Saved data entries
□ □ □

(** A colon, a space and [.{1,50}]: one character at least that is not a
    line terminator.  The pattern is not anchored at its end, so nothing
    is asked of what follows. *)
Definition colonDescription (s : string) : bool :=
  match s with
  | String ":" (String " " (String c _)) => negb (isLineTerminator c)
  | _ => false
  end.

(** The scope group after its opening parenthesis: one character or more,
    none a line terminator, then a closing parenthesis that the colon part
    follows.  [test] asks whether some closing parenthesis will do;
    [seen] tells that a character of the scope has been read. *)
Fixpoint scopeThenColon (seen : bool) (s : string) : bool :=
  (seen && match s with
           | String ")" rest => colonDescription rest
           | _ => false
           end)
  || match s with
     | "" => false
     | String c s' => negb (isLineTerminator c) && scopeThenColon true s'
     end.

Definition isValidConventionalCommit (message : string) : bool :=
  match afterFirst commitTypes "" message with
  | Some rest =>
      colonDescription rest
      || match rest with
         | String "(" inner => scopeThenColon false inner
         | _ => false
         end
  | None => false
  end.

End Commits.


(** ** A conflict evaluated in a given working tree

    What an iteration of [autoResolveConflicts] computes for a conflict
    when the working tree is [w]: the outcome of the first plugin that
    answers, if one does; otherwise, whether the fallback strategy gives
    a text that is not empty. *)

Section Evaluated.
Variable pathJoin : string → string → string.
Variable repoPath : string.
Variable plugins : list Plugin.ConflictResolutionPlugin.
Variable fallbackStrategy : option Resolver.Fallback.
Variable w : Resolver.World.

Definition pluginAnswer (conflict : GitConflict)
    : option Resolver.PluginOutcome :=
  match (Resolver.runPlugins pathJoin repoPath conflict plugins w).1 with
  | Ok (Some o) => Some o
  | _ => None
  end.

Definition fallbackAnswers (conflict : GitConflict) : bool :=
  match (Resolver.runPlugins pathJoin repoPath conflict plugins w).1,
        fallbackStrategy with
  | Ok None, Some s =>
      match (Resolver.applyFallbackStrategy pathJoin repoPath conflict s w).1
      with
      | Ok (Some text) => Resolver.truthy text
      | _ => false
      end
  | _, _ => false
  end.

Definition resolvedIn (conflict : GitConflict) : bool :=
  match pluginAnswer conflict with
  | Some _ => true
  | None => fallbackAnswers conflict
  end.

End Evaluated.

(** C7 as the specification words it: the dry run returns, lists in
    [resolvedFiles] what the run that is not dry lists there, and leaves
    the conflicted files and the index as they were. *)
Definition statedDryRun (pathJoin : string → string → string)
    (repoPath : string) (registry : Registry.Registry)
    (conflicts : list GitConflict) (fallback : Resolver.Fallback)
    (w : Resolver.World) : Prop :=
  ∃ dry real wd wr,
    Resolver.autoResolveConflicts pathJoin repoPath registry conflicts true
      fallback w = (Ok dry, wd)
    ∧ Resolver.autoResolveConflicts pathJoin repoPath registry conflicts false
        fallback w = (Ok real, wr)
    ∧ Resolver.resolvedFiles dry = Resolver.resolvedFiles real
    ∧ Resolver.staged wd = Resolver.staged w
    ∧ ∀ c, c ∈ conflicts →
        Resolver.files wd !! pathJoin repoPath (file c)
        = Resolver.files w !! pathJoin repoPath (file c).
(** C1: on a RAG turn, when the retrieval call raises, the turn ends on
    the label of the failure class ([Error (Rate Limited)] for a quota
    exhaustion, direct or as the cause; [Error (RAG Failure)] otherwise)
    and no call of the web-search path is made; such a call is made only
    after a retrieval that returned an empty or insufficient answer. *)
Theorem rag_failure_skips_fallback (w : World) (req : ChatRequest.t) :
  rag_turn w req ->
  exists resp tr,
    turn w req = (Return resp, tr) /\
    (forall e,
        retrieval_outcome w req = Raised e ->
        ChatResponse.final_answer_source resp =
        (if is_rate_limit_error e
         then "Error (Rate Limited)" else "Error (RAG Failure)") /\
        Forall (fun ev => is_web_event ev = false) tr) /\
    (Exists (fun ev => is_web_event ev = true) tr ->
     exists rag_response,
       retrieval_outcome w req = Return rag_response /\
       let rag_answer := Text.strip (get_or rag_response "answer" "") in
       rag_answer = "" \/ is_rag_answer_sufficient rag_answer = false).
Proof.
  intros Hrag. rewrite turn_unfold, (main_logic_rag w req Hrag).
  unfold retrieval_outcome.
  set (cp := contextual_prompt _).
  unfold rag_call_and_fallback, bind, try_except, ret.
  destruct (invoke_rag_chain w cp (ChatRequest.history req) []) as [[resp|e] tr1]
    eqn:Hcall.
  - cbn [fst].
    set (a := Text.strip (get_or resp "answer" "")).
    destruct (Text.truthy a && is_rag_answer_sufficient a)%bool eqn:Hok.
    + eexists _, _. split; [reflexivity|]. split; [discriminate|].
      intros Hex. exfalso.
      eapply no_web_event; [eapply invoke_rag_chain_events, Hcall | exact Hex].
    + assert (Hweak : a = "" \/ is_rag_answer_sufficient a = false).
      { apply andb_false_iff in Hok as [Ht|Hs]; [left | now right].
        destruct a; [reflexivity | discriminate Ht]. }
      destruct (tool_available w).
      * destruct (perform_web_search_and_synthesis w (ChatRequest.prompt req) tr1)
          as [[r|e] tr2];
          (eexists _, _; split; [reflexivity|]; split; [discriminate|];
           intros _; now exists resp).
      * eexists _, _. split; [reflexivity|]. split; [discriminate|].
        intros _. now exists resp.
  - cbn [fst]. eexists _, _. split; [reflexivity|]. split.
    + intros e' [= <-]. split.
      * rewrite ensure_content_id by apply rag_failure_content.
        apply rag_failure_source.
      * eapply invoke_rag_chain_events, Hcall.
    + intros Hex. exfalso.
      eapply no_web_event; [eapply invoke_rag_chain_events, Hcall | exact Hex].
Qed.
Lemma get_min_after_inserts_witness :
  [3; 1; 2]%Z <> []
  /\ insert_all [3; 1; 2]%Z init = (inr tt, mkHeap [0; 1; 3; 2]%Z 3)
  /\ exists m, get_min (mkHeap [0; 1; 3; 2]%Z 3) = (inr m, mkHeap [0; 1; 3; 2]%Z 3)
               /\ m ∈ [3; 1; 2]%Z /\ forall x, x ∈ [3; 1; 2]%Z -> (m <= x)%Z.
Proof.
  split; [discriminate|]. split; [vm_compute; reflexivity|].
  apply (get_min_after_inserts [3; 1; 2]%Z); [discriminate | vm_compute; reflexivity].
Defined.

(** X2. After inserting a non-empty list of elements into a new heap,
    [get_max] leaves the heap as it is and returns the greatest of the
    inserted elements. *)
Theorem get_max_after_inserts (elements : list Z) (s : MinMaxHeap) :
  elements <> [] ->
  insert_all elements init = (inr tt, s) ->
  exists m, get_max s = (inr m, s)
            /\ m ∈ elements /\ forall x, x ∈ elements -> (x <= m)%Z.
Proof.
  intros Hne E. destruct (insert_all_facts elements s E) as (Hs & Ho & N & P).
  assert (1 <= size s) as Hn by (destruct elements; [congruence | cbn in N; lia]).
  destruct (get_max_greatest s Hs Ho Hn) as (m & j & Eg & Hj & Em & Hge).
  exists m. split; [exact Eg|]. split.
  - rewrite <- P. apply elements_of_slot; [exact Hs|]. exists j. split; [exact Hj | congruence].
  - intros x Hx. rewrite <- P in Hx.
    apply elements_of_slot in Hx as (k & Hk & <-); [|exact Hs]. apply Hge. exact Hk.
Qed.

Lemma get_max_after_inserts_witness :
  [3; 1; 2]%Z <> []
  /\ insert_all [3; 1; 2]%Z init = (inr tt, mkHeap [0; 1; 3; 2]%Z 3)
  /\ exists m, get_max (mkHeap [0; 1; 3; 2]%Z 3) = (inr m, mkHeap [0; 1; 3; 2]%Z 3)
               /\ m ∈ [3; 1; 2]%Z /\ forall x, x ∈ [3; 1; 2]%Z -> (x <= m)%Z.
Proof.
  split; [discriminate|]. split; [vm_compute; reflexivity|].
  apply (get_max_after_inserts [3; 1; 2]%Z); [discriminate | vm_compute; reflexivity].
Defined.

(** X3. On every well-shaped heap, ordered or not, [insert] returns
    without raising: the shape is kept, [size] grows by one, the stored
    elements are the old ones and the new item, and the sentinel stays
    in slot 0. *)
Theorem insert_on_well_shaped (item : Z) (s : MinMaxHeap) :
  shape s ->
  exists s', insert item s = (inr tt, s')
             /\ shape s' /\ size s' = size s + 1
             /\ elements_of s' ≡ₚ item :: elements_of s
             /\ heap s' !! 0 = heap s !! 0.
Proof.
  intros Hs. destruct (insert_returns item s Hs) as (s' & E & _).
  exists s'. split; [exact E|]. exact (insert_elements item s s' Hs E).
Qed.

Lemma insert_on_well_shaped_witness :
  shape (mkHeap [0; 3; 2]%Z 2)
  /\ exists s', insert 1 (mkHeap [0; 3; 2]%Z 2) = (inr tt, s')
                /\ shape s' /\ size s' = 2 + 1
                /\ elements_of s' ≡ₚ 1%Z :: [3; 2]%Z
                /\ heap s' !! 0 = Some 0%Z.
Proof.
  split; [reflexivity|].
  apply (insert_on_well_shaped 1 (mkHeap [0; 3; 2]%Z 2)). reflexivity.
Defined.

(** X4. [insert] keeps the min-max heap order of any well-shaped heap
    that has it: every min-level node stays at most, and every max-level
    node at least, every value in its subtree. *)
Theorem insert_keeps_heap_order (item : Z) (s : MinMaxHeap) :
  shape s -> heap_order s ->
  exists s', insert item s = (inr tt, s') /\ shape s' /\ heap_order s'.
Proof.
  intros Hs Ho. destruct (insert_spec item s Hs Ho) as (s' & E & Hs' & _ & Ho').
  exists s'. auto.
Qed.

Lemma insert_keeps_heap_order_witness :
  shape (mkHeap [0; 1; 3; 2]%Z 3) /\ heap_order (mkHeap [0; 1; 3; 2]%Z 3)
  /\ exists s', insert 0 (mkHeap [0; 1; 3; 2]%Z 3) = (inr tt, s')
                /\ shape s' /\ heap_order s'.
Proof.
  assert (heap_order (mkHeap [0; 1; 3; 2]%Z 3)) as Ho.
  { apply (insert_all_facts [3; 1; 2]%Z). vm_compute. reflexivity. }
  split; [reflexivity|]. split; [exact Ho|].
  apply (insert_keeps_heap_order 0 (mkHeap [0; 1; 3; 2]%Z 3)); [reflexivity | exact Ho].
Defined.
(** X11.  [displayNotice] resets the banner's classes.  After a call that
    found its elements, the class list is determined by the notice alone:
    it holds [notice-banner], [active] and the notice's importance when
    that is a non-empty string, and nothing else, whatever classes the
    banner had before (an earlier notice's importance among them). *)
Theorem displayNotice_resets_classes (cfg : Config) (n : Notice) (w : World) :
  banner_ready w = true -> styleable n = true ->
  exists w' classes,
    displayNotice cfg n w = Ok tt w'
    /\ noticeBanner (dom w') = Some classes
    /\ classes = styled n
    /\ forall c,
         has_token c classes = true
         <-> c = "notice-banner" \/ c = "active"
             \/ (importance n = Some c /\ c <> "").
Proof.
  intros R Hs. exists (shown cfg n w), (styled n).
  split; [now apply displayNotice_shown|].
  split; [reflexivity|]. split; [reflexivity|].
  intros c. unfold styled. rewrite base_classes.
  destruct (importance n) as [s|] eqn:Hi; cbn [truthy_string js_string].
  - destruct (String.eqb s "") eqn:E; cbn [negb].
    + apply String.eqb_eq in E. subst s.
      rewrite has_token_token_add. cbn [has_token existsb].
      rewrite !orb_true_iff, !String.eqb_eq. split.
      * intros [H|[H|[H|H]]]; auto; discriminate.
      * intros [H|[H|[H1 H2]]]; auto. injection H1 as <-. contradiction.
    + rewrite !has_token_token_add. cbn [has_token existsb].
      rewrite !orb_true_iff, !String.eqb_eq. split.
      * intros [H|[H|[H|[H|H]]]]; auto; [|discriminate].
        subst c. right. right. split; [reflexivity|].
        intros ->. discriminate.
      * intros [H|[H|[H1 H2]]]; auto. injection H1 as <-. auto.
  - rewrite has_token_token_add. cbn [has_token existsb].
    rewrite !orb_true_iff, !String.eqb_eq. split.
    + intros [H|[H|[H|H]]]; auto; discriminate.
    + intros [H|[H|[H1 H2]]]; auto. discriminate.
Qed.

(** Notice A shown over notice B: the class [warning] of B is gone. *)
Lemma displayNotice_resets_classes_witness :
  banner_ready (world_of (displayNotice config notice_B (fresh_world full_page 0)))
  = true
  /\ styleable notice_A = true
  /\ exists w' classes,
       displayNotice config notice_A
         (world_of (displayNotice config notice_B (fresh_world full_page 0)))
       = Ok tt w'
       /\ noticeBanner (dom w') = Some classes
       /\ has_token "warning" classes = false
       /\ has_token "info" classes = true.
Proof.
  split; [reflexivity|]. split; [reflexivity|].
  destruct (displayNotice_resets_classes config notice_A
              (world_of (displayNotice config notice_B (fresh_world full_page 0)))
              eq_refl eq_refl)
    as (w' & classes & E & B & -> & _).
  exists w', (styled notice_A). repeat split; assumption.
Defined.

Lemma container_logged cfg nl date m ty w :
  logsContainer (dom (logged cfg nl date m ty w))
  = match logsContainer (dom w) with
    | Some _ => Some (rendered nl date (logs (store (logged cfg nl date m ty w))))
    | None => None
    end.
Proof.
  rewrite logs_logged. unfold logged. rewrite container_render. reflexivity.
Qed.

Lemma container_display cfg n w :
  logsContainer (dom (world_of (displayNotice cfg n w))) = logsContainer (dom w).
Proof.
  destruct (displayNotice_cases cfg n w)
    as [(_ & ->)|[(_ & _ & ->)|(_ & _ & e & ->)]]; reflexivity.
Qed.

(** X12.  A first notice without importance is styled in two ways by one
    [init].  On a page with the log container and a cap of at least two,
    [init] returns; the entry it logs for the notice, "Displaying notice:
    ..." followed by the message, gets the default type "info"; and in
    the panel [init] leaves, the notice's own element (the first after
    the header) has the class "log-entry log-undefined", the template
    literal having turned the absent importance into the text
    "undefined", while the element of that log entry (the second after
    the second header) has the class "log-entry log-info". *)
Theorem notice_without_importance_class (cfg : Config) (date : DateHost)
    (n : Notice) (rest : list Notice) (w : World) (old : list Element) :
  logsContainer (dom w) = Some old ->
  importance n = None ->
  2 <= maxLogEntries cfg ->
  exists w' children history entry,
    init cfg (n :: rest) date w = Ok tt w'
    /\ nth_error (logs (store w')) 1
       = Some (mkLogEntry (toISOString date (now w))
                          ("Displaying notice: " ++ message n) "info")
    /\ logsContainer (dom w') = Some children
    /\ nth_error children 1 = Some history
    /\ className history = "log-entry log-undefined"
    /\ nth_error children (4 + length rest) = Some entry
    /\ className entry = "log-entry log-info".
Proof.
  intros Hc Hi C.
  assert (Hs : styleable n = true) by (unfold styleable; now rewrite Hi).
  set (w1 := logged cfg (n :: rest) date "Broadcast system initialized" None w).
  pose proof (now_display cfg n w1) as N.
  pose proof (logs_display cfg n w1) as L.
  pose proof (container_display cfg n w1) as K.
  assert (R : returns (displayNotice cfg n w1) = true).
  { destruct (displayNotice_cases cfg n w1)
      as [(_ & ->)|[(_ & _ & ->)|(_ & F & _)]]; [reflexivity|reflexivity|congruence]. }
  destruct (displayNotice cfg n w1) as [[] w2|e w2] eqn:D; [|discriminate].
  cbn [world_of] in N, L, K.
  set (shownEntry := mkLogEntry (toISOString date (now w))
                                ("Displaying notice: " ++ message n) "info").
  set (w' := logged cfg (n :: rest) date "Broadcast system ready" None
               (wired (render (n :: rest) date
                  (logged cfg (n :: rest) date
                          ("Displaying notice: " ++ message n) (importance n) w2)))).
  assert (E1 : nth_error (logs (store w')) 1 = Some shownEntry).
  { unfold w'. autorewrite with frame. rewrite capped_second by exact C.
    unfold entryAt, shownEntry. rewrite Hi, N. unfold w1. now rewrite now_logged. }
  assert (E2 : logsContainer (dom w')
               = Some (rendered (n :: rest) date (logs (store w')))).
  { unfold w'. rewrite container_logged, container_wired, container_render,
      container_logged, K. unfold w1. rewrite container_logged, Hc. reflexivity. }
  exists w', (rendered (n :: rest) date (logs (store w'))),
         (noticeElement date n), (logElement date shownEntry).
  split.
  { rewrite init_eq. cbn zeta. fold w1. rewrite D. reflexivity. }
  split; [exact E1|]. split; [exact E2|].
  split; [reflexivity|].
  split; [unfold noticeElement; cbn [className]; now rewrite Hi|].
  split; [|reflexivity].
  unfold rendered.
  replace (4 + length rest)%nat with (S (S (length rest) + 2)) by lia.
  cbn [nth_error].
  rewrite nth_error_app2 by (rewrite length_map; cbn [length]; lia).
  rewrite length_map. cbn [length].
  replace (S (length rest) + 2 - S (length rest))%nat with 2%nat by lia.
  change (nth_error (map (logElement date) (logs (store w'))) 1
          = Some (logElement date shownEntry)).
  now rewrite nth_error_map, E1.
Qed.

Lemma notice_without_importance_class_witness :
  logsContainer (dom (fresh_world full_page 0)) = Some []
  /\ importance notice_plain = None
  /\ 2 <= maxLogEntries config
  /\ exists w' children history entry,
       init config [notice_plain; notice_B] sample_date (fresh_world full_page 0)
       = Ok tt w'
       /\ nth_error (logs (store w')) 1
          = Some (mkLogEntry "@0" "Displaying notice: P" "info")
       /\ logsContainer (dom w') = Some children
       /\ nth_error children 1 = Some history
       /\ className history = "log-entry log-undefined"
       /\ nth_error children 5 = Some entry
       /\ className entry = "log-entry log-info".
Proof.
  assert (C : 2 <= maxLogEntries config) by (cbn; lia).
  split; [reflexivity|]. split; [reflexivity|]. split; [exact C|].
  exact (notice_without_importance_class config sample_date notice_plain
           [notice_B] (fresh_world full_page 0) [] eq_refl eq_refl C).
Defined.
(** X23.  Both export paths leave the spacing as the methods made it, whether
    or not the serializer succeeds afterwards: in the font object they
    leave behind every glyph has the outline, the advance width and the
    code point it had, the character map is the same, and
    [getCharMetrics] reports what it reported.  [createFontUrl] leaves no
    [kern], [gpos], [gsub] or [gdef] table; [downloadFont] removes the
    first three and keeps [gdef]. *)
Theorem export_keeps_spacing (now : N) (font : Font) (familyName suffix : string) :
  spacingKept font (exported now font familyName)
  ∧ spacingKept font (downloadPrepared now font suffix)
  ∧ (∀ c, getCharMetrics getBoundingBox (exported now font familyName) c
          = getCharMetrics getBoundingBox font c)
  ∧ (∀ c, getCharMetrics getBoundingBox (downloadPrepared now font suffix) c
          = getCharMetrics getBoundingBox font c)
  ∧ (∀ t, t ∈ ["kern"; "gpos"; "gsub"; "gdef"] →
       tables (exported now font familyName) !! t = None)
  ∧ (∀ t, t ∈ ["kern"; "gpos"; "gsub"] →
       tables (downloadPrepared now font suffix) !! t = None)
  ∧ tables (downloadPrepared now font suffix) !! "gdef" = tables font !! "gdef".
Proof.
  rewrite fontAfter_prepared.
  assert (H1 : spacingKept font (exportPrepared now font familyName)).
  { unfold exportPrepared. cbv zeta.
    set (font2 := prepareFontForExport _ _ _).
    destruct (spacingKept_names font2) as [Hm Hg]. split; [exact Hm | exact Hg]. }
  assert (H2 : spacingKept font (downloadPrepared now font suffix)).
  { unfold downloadPrepared. cbv zeta.
    set (font2 := prepareFontForExport _ _ _).
    destruct (spacingKept_names font2) as [Hm Hg]. split; [exact Hm | exact Hg]. }
  assert (Ht : ∀ f : Font, tables (ensureGlyphNames f) = tables f).
  { intros f. unfold ensureGlyphNames. by destruct (length (glyphs f) =? 0)%nat. }
  split_and!; [done | done | | | | |].
  - intros c. by apply getCharMetrics_spacingKept.
  - intros c. by apply getCharMetrics_spacingKept.
  - intros t Hin. unfold exportPrepared. cbv zeta. cbn [tables with_tables].
    rewrite Ht. cbn [tables prepareFontForExport with_names with_tables].
    unfold exportTables. cbv zeta.
    repeat (apply elem_of_cons in Hin as [-> | Hin];
      [other_table; rewrite ?lookup_delete_eq, ?lookup_delete_ne by done;
       rewrite ?lookup_delete_eq, ?lookup_delete_ne by done;
       rewrite ?lookup_delete_eq, ?lookup_delete_ne by done;
       rewrite ?lookup_delete_eq; done |]).
    by apply not_elem_of_nil in Hin.
  - intros t Hin. unfold downloadPrepared. cbv zeta. cbn [tables with_tables].
    rewrite Ht. cbn [tables prepareFontForExport with_names with_tables].
    unfold downloadTables. cbv zeta.
    repeat (apply elem_of_cons in Hin as [-> | Hin];
      [other_table; rewrite ?lookup_delete_eq, ?lookup_delete_ne by done;
       rewrite ?lookup_delete_eq, ?lookup_delete_ne by done;
       rewrite ?lookup_delete_eq; done |]).
    by apply not_elem_of_nil in Hin.
  - unfold downloadPrepared. cbv zeta. cbn [tables with_tables].
    rewrite Ht. cbn [tables prepareFontForExport with_names with_tables].
    unfold downloadTables. cbv zeta.
    other_table. by rewrite !lookup_delete_ne by done.
Qed.

End ExportExtras.


(** ** The methods glyph by glyph *)

Section SharedGlyphs.

Variable getBoundingBox : list Cmd.t → Box.t.
Hypothesis bbox_translates : translates getBoundingBox.

Local Abbreviation setSB := (setGlyphSB getBoundingBox).
Local Abbreviation run := (runCalls getBoundingBox).
Local Abbreviation tracy := (applyTracyMethod getBoundingBox).
Local Abbreviation sousa := (applySousaMethod getBoundingBox).
(** * Fork-safe synchronisation, safe queue and background monitor
    of [clearml/utilities/process/mp.py]

    A shallow embedding of the process utilities: the fork-safe wrappers
    ([_ForkSafeThreadSyncObject], [ForkEvent], [ForkQueue]), the async call
    pool ([ThreadCalls], [SingletonThreadPool]), the pickling queue
    ([SafeQueue]), the guarded event ([SafeEvent]) and the monitor life
    cycle ([BackgroundMonitor]).

    Python objects are records, [None] is [option], a method is a function
    from the receiver (and the process-wide state it reads) to the updated
    receiver and an outcome; a raised exception is the outcome [Raises].
    The operating system (pids, the process table seen through [psutil],
    the pipe under [SimpleQueue]) is an explicit environment argument. *)

From Stdlib Require Import ZArith List Bool Lia.
From Stdlib.Strings Require Import String Byte.
From stdpp Require Import base option list gmap.

Local Open Scope Z_scope.

(** ** Python values shared by all classes *)

Module Py.

(** The exceptions the module can meet.  [KeyboardInterrupt] stands for
    the [BaseException]s that are not [Exception]s. *)
Inductive exn : Type :=
| PicklingError
| OSError
| RuntimeError
| StructError
| ValueError
| OverflowError
| AttributeError
| QueueEmpty
| PsutilError
| KeyboardInterrupt.

(** [except Exception] *)
Definition is_Exception (e : exn) : bool :=
  match e with KeyboardInterrupt => false | _ => true end.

□ □ □

# WHAT TO DO
Using the entries shown above, reproduce verbatim the lines from the line bearing "notice_plain = None" to the line bearing "[notice_B] (fresh_world full_page", inclusive.

# COMPLETED TASK
  /\ importance notice_plain = None
  /\ 2 <= maxLogEntries config
  /\ exists w' children history entry,
       init config [notice_plain; notice_B] sample_date (fresh_world full_page 0)
       = Ok tt w'
       /\ nth_error (logs (store w')) 1
          = Some (mkLogEntry "@0" "Displaying notice: P" "info")
       /\ logsContainer (dom w') = Some children
       /\ nth_error children 1 = Some history
       /\ className history = "log-entry log-undefined"
       /\ nth_error children 5 = Some entry
       /\ className entry = "log-entry log-info".
Proof.
  assert (C : 2 <= maxLogEntries config) by (cbn; lia).
  split; [reflexivity|]. split; [reflexivity|]. split; [exact C|].
  exact (notice_without_importance_class config sample_date notice_plain
           [notice_B] (fresh_world full_page 0) [] eq_refl eq_refl C).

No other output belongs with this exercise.